**Task brief**
From the listing below, output only the lines starting at the line that has "rewrite Hp, Hh, Htp." and ending at the line that has "destruct (Mapping.external_port m) as [p|]; [|done].", exactly as they appear, ends included.

**Source records**
• • • • •
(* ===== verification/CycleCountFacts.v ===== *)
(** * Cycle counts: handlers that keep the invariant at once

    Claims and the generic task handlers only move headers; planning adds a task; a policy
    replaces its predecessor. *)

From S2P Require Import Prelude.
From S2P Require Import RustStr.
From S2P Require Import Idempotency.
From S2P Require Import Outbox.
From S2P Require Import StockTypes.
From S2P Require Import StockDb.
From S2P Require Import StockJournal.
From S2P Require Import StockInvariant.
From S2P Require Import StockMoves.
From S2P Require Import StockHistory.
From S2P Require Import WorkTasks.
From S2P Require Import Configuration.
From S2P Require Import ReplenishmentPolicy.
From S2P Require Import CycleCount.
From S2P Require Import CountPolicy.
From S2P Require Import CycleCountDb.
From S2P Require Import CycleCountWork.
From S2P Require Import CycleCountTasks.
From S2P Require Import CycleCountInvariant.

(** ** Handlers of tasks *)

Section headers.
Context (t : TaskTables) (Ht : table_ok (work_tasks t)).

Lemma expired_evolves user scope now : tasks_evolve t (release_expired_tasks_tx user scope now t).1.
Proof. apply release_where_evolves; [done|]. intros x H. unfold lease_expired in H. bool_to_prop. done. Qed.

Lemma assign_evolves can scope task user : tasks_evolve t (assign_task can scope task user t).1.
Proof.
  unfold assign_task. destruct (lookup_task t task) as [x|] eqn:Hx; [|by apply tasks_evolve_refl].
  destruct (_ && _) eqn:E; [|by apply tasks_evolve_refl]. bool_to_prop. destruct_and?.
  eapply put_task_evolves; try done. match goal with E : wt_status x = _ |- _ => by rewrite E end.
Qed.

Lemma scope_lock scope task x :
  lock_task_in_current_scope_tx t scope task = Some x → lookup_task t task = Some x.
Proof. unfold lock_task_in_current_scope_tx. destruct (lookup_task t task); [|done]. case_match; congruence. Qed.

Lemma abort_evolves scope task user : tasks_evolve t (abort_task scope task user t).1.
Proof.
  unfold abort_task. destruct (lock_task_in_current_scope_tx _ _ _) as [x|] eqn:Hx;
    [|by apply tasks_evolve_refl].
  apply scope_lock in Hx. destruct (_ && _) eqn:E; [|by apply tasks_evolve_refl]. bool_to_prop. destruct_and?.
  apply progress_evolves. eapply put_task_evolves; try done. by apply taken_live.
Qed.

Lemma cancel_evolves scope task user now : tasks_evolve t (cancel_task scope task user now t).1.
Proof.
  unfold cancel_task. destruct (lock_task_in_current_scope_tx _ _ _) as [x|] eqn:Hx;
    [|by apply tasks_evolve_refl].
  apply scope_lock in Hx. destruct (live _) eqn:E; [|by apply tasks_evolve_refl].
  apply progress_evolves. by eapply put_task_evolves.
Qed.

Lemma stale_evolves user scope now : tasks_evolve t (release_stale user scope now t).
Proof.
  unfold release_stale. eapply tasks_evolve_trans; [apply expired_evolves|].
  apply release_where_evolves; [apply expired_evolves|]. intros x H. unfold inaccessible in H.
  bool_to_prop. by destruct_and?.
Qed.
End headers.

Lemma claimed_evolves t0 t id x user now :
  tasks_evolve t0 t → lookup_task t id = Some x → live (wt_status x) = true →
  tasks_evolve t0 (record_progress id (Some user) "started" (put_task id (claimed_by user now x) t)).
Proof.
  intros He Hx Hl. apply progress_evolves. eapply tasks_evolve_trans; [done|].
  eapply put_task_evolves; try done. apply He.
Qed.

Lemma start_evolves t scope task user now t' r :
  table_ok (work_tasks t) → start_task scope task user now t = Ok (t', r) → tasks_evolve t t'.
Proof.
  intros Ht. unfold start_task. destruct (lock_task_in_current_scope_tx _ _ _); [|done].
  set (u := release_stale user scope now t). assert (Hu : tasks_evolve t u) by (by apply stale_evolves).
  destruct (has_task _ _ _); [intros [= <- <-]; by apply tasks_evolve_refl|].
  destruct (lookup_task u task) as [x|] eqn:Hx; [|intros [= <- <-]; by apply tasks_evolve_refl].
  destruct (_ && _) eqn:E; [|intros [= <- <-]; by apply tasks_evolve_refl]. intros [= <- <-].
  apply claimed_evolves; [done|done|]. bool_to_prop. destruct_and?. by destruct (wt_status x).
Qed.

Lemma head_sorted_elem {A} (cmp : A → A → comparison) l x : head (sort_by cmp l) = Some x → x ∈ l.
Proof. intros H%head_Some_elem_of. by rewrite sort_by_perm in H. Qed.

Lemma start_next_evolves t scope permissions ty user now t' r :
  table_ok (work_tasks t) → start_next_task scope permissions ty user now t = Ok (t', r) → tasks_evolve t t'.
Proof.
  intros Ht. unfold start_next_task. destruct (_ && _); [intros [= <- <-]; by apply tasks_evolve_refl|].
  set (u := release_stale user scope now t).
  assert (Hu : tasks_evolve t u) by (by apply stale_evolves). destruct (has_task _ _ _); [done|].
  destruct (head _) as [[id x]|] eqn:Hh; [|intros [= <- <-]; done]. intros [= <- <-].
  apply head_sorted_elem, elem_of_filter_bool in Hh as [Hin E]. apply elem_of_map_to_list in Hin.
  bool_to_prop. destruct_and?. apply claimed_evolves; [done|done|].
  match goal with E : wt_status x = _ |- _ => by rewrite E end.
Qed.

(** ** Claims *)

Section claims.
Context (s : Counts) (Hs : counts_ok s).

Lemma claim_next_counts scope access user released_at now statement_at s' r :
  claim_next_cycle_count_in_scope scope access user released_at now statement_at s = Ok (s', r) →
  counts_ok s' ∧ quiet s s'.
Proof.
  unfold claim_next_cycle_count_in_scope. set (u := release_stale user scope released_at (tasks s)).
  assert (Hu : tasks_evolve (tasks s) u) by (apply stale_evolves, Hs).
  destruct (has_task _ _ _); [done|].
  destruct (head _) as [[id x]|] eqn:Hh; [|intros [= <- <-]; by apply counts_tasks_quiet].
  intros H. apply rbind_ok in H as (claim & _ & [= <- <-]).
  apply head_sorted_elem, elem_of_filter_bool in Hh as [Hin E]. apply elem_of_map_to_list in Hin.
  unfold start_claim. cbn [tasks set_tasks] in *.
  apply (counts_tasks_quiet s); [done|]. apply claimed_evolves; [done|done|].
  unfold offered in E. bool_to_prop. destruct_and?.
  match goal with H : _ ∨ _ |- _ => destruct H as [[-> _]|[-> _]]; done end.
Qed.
• • • • •
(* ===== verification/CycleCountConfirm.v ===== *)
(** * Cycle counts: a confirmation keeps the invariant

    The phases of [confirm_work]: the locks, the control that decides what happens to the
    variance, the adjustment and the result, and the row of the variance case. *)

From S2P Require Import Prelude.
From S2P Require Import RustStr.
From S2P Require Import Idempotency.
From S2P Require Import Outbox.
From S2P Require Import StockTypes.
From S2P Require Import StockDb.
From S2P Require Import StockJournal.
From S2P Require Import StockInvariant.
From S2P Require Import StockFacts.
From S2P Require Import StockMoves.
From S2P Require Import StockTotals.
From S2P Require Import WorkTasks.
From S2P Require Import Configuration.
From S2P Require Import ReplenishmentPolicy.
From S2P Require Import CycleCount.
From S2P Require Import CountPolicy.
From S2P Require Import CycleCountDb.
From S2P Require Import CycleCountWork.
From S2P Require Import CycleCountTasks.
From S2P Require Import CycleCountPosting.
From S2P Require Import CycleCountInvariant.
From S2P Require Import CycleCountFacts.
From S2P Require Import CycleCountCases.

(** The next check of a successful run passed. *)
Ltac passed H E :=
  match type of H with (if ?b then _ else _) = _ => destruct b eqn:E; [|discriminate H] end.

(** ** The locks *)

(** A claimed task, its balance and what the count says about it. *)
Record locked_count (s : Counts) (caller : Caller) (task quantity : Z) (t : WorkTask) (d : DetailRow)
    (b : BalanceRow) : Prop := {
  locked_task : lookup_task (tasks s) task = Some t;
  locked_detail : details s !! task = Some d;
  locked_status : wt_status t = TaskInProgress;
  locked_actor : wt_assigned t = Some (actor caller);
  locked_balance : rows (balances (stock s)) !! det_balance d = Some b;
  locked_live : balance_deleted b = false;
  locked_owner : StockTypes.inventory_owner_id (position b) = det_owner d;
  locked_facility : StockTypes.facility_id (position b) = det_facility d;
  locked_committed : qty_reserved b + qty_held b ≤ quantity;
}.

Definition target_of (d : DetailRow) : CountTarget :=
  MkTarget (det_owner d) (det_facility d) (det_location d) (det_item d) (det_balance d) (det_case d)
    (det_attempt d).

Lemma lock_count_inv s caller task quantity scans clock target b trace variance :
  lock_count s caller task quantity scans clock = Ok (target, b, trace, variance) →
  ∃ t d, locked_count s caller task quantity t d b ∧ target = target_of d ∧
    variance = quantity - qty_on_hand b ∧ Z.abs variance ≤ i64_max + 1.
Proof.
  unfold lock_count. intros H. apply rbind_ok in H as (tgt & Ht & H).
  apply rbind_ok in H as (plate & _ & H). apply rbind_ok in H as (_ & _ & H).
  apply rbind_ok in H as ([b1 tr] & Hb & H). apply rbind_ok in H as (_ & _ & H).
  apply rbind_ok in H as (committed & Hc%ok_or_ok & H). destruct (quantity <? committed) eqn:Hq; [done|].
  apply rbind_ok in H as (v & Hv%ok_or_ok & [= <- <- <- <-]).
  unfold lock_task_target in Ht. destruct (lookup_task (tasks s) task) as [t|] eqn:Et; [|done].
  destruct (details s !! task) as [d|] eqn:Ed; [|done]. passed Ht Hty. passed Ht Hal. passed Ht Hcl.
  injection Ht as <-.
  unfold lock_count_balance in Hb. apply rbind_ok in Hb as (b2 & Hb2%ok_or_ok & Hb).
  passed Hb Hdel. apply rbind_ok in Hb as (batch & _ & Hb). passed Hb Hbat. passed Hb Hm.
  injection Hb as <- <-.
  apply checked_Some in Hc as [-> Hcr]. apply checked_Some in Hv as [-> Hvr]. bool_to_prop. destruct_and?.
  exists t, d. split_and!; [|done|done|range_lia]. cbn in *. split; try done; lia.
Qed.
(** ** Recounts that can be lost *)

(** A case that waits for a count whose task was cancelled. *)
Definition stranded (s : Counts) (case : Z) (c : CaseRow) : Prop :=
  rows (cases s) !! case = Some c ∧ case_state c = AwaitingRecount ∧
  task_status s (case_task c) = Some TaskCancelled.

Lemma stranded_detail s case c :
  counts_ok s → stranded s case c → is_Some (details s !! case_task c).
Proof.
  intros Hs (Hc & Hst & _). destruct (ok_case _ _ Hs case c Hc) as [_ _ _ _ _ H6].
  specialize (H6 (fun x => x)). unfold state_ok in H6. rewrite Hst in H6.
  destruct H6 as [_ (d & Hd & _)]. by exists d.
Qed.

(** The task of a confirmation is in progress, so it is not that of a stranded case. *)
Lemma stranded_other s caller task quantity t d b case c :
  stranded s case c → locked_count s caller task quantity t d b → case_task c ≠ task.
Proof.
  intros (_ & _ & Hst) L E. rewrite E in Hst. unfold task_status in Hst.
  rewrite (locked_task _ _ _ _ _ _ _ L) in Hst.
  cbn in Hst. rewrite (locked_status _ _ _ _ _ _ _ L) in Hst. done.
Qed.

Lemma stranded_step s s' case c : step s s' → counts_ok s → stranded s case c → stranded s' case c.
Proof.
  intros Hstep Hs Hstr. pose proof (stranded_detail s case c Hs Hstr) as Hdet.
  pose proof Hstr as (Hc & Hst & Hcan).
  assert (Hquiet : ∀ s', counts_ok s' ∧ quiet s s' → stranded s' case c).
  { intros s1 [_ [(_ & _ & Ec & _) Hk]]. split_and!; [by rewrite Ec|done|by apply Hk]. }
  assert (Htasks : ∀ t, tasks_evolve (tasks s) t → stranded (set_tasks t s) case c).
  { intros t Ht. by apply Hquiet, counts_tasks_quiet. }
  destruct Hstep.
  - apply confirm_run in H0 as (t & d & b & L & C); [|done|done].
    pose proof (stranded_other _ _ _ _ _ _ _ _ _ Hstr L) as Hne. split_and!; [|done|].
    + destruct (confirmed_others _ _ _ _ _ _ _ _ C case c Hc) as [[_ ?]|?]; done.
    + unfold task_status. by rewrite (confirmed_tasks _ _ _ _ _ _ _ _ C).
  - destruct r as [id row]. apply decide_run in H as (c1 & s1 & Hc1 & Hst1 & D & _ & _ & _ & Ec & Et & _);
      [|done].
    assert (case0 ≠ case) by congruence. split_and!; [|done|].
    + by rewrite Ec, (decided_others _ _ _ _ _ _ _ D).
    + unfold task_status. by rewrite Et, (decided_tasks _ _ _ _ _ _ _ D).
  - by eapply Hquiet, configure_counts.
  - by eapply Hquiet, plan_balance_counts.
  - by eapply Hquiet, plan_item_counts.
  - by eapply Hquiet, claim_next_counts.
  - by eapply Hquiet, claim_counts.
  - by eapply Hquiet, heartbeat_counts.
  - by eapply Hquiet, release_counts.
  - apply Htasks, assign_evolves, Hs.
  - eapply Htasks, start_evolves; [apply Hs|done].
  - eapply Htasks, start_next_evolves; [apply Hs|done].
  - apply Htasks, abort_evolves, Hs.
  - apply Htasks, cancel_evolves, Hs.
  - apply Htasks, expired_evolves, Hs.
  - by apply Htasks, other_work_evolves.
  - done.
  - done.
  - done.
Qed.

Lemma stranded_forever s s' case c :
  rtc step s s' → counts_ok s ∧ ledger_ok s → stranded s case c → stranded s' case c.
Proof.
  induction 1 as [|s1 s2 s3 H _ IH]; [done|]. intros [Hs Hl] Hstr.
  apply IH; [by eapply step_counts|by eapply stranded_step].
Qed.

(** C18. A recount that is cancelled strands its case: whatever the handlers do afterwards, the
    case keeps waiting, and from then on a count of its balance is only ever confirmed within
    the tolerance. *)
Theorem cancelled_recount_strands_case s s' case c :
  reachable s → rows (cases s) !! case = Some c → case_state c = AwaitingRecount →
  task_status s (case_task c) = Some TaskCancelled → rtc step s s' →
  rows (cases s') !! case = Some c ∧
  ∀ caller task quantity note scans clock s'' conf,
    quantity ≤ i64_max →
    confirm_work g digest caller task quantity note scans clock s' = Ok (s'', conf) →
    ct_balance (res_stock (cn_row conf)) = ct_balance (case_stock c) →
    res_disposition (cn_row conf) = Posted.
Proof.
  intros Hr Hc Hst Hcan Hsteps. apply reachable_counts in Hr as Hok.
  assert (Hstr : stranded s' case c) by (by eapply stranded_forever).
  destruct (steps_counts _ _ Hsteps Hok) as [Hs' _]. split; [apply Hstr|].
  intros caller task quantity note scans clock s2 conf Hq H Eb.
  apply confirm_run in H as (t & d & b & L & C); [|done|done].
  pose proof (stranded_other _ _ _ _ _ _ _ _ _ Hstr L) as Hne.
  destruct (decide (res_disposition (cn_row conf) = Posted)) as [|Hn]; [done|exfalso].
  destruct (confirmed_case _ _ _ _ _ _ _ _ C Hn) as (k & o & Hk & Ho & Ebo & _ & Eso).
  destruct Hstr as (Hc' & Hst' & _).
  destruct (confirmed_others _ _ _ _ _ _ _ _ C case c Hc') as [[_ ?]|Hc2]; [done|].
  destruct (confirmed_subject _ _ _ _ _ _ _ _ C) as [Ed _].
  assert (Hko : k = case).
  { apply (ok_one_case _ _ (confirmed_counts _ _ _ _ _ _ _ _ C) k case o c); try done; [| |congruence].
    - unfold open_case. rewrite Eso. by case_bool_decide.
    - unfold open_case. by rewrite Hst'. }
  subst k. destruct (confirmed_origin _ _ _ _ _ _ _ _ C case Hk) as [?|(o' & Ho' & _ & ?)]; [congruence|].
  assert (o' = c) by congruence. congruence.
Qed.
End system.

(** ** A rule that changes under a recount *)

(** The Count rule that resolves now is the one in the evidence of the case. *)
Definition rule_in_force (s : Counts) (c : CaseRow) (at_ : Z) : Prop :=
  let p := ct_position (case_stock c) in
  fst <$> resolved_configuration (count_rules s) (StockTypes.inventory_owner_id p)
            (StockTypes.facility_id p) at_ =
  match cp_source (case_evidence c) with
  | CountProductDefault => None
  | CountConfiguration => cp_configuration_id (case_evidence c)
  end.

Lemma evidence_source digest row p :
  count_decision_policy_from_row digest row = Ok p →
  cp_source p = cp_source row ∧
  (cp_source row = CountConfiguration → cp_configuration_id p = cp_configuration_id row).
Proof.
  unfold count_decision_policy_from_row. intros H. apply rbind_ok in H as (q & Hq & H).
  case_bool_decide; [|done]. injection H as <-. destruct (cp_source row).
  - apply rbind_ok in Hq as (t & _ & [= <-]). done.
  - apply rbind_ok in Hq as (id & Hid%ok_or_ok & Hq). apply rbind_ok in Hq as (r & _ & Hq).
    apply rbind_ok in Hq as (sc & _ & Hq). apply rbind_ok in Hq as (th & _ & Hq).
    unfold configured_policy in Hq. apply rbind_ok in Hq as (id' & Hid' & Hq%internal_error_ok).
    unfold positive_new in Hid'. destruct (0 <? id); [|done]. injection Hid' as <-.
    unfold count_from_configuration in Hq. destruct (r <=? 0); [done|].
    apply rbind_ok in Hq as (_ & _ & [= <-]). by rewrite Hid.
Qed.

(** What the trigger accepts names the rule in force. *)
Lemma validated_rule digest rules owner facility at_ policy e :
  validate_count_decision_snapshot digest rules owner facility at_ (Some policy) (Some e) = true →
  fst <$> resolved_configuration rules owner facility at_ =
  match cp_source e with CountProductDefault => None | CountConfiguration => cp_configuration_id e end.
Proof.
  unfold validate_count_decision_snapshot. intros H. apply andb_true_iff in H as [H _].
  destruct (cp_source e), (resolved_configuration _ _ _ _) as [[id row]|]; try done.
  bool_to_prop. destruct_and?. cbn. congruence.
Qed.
• • • • •
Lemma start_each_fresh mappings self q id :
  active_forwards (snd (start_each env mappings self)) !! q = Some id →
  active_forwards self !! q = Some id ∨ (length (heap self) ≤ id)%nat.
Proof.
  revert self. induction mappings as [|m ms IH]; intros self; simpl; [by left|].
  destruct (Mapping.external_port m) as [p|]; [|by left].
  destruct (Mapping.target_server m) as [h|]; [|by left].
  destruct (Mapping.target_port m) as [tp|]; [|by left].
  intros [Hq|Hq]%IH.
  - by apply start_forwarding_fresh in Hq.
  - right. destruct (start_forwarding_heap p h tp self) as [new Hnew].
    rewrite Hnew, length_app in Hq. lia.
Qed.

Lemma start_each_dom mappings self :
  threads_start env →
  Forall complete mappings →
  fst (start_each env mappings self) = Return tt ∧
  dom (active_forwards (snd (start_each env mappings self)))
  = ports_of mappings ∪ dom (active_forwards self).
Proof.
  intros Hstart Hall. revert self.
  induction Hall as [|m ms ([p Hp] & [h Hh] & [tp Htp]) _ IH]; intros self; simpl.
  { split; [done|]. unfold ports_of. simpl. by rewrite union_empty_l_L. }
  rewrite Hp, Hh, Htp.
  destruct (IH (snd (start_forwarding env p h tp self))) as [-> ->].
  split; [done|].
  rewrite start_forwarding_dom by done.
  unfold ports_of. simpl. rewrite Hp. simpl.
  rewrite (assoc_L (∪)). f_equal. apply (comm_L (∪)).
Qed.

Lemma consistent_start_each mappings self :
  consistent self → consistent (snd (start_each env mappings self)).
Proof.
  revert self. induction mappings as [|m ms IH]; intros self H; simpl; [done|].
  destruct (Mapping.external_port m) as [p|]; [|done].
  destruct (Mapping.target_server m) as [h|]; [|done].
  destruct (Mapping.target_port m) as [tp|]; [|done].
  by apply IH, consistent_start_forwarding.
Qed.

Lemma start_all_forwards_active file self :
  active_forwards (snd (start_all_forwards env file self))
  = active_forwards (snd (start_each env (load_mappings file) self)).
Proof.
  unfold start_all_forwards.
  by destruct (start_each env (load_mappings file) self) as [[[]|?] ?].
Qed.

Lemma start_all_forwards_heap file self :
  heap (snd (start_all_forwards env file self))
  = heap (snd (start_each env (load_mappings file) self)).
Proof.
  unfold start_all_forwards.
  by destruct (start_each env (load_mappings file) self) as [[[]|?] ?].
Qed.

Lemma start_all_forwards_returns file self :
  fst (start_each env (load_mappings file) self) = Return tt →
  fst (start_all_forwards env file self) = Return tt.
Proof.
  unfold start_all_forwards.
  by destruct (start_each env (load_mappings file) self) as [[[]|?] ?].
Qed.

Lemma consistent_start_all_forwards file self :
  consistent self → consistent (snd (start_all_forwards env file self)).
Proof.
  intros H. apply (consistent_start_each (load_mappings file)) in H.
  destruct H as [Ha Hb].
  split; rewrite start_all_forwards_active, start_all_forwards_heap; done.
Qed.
• • • • •
**Response to the exercise**
  rewrite Hp, Hh, Htp.
  destruct (IH (snd (start_forwarding env p h tp self))) as [-> ->].
  split; [done|].
  rewrite start_forwarding_dom by done.
  unfold ports_of. simpl. rewrite Hp. simpl.
  rewrite (assoc_L (∪)). f_equal. apply (comm_L (∪)).
Qed.

Lemma consistent_start_each mappings self :
  consistent self → consistent (snd (start_each env mappings self)).
Proof.
  revert self. induction mappings as [|m ms IH]; intros self H; simpl; [done|].
  destruct (Mapping.external_port m) as [p|]; [|done].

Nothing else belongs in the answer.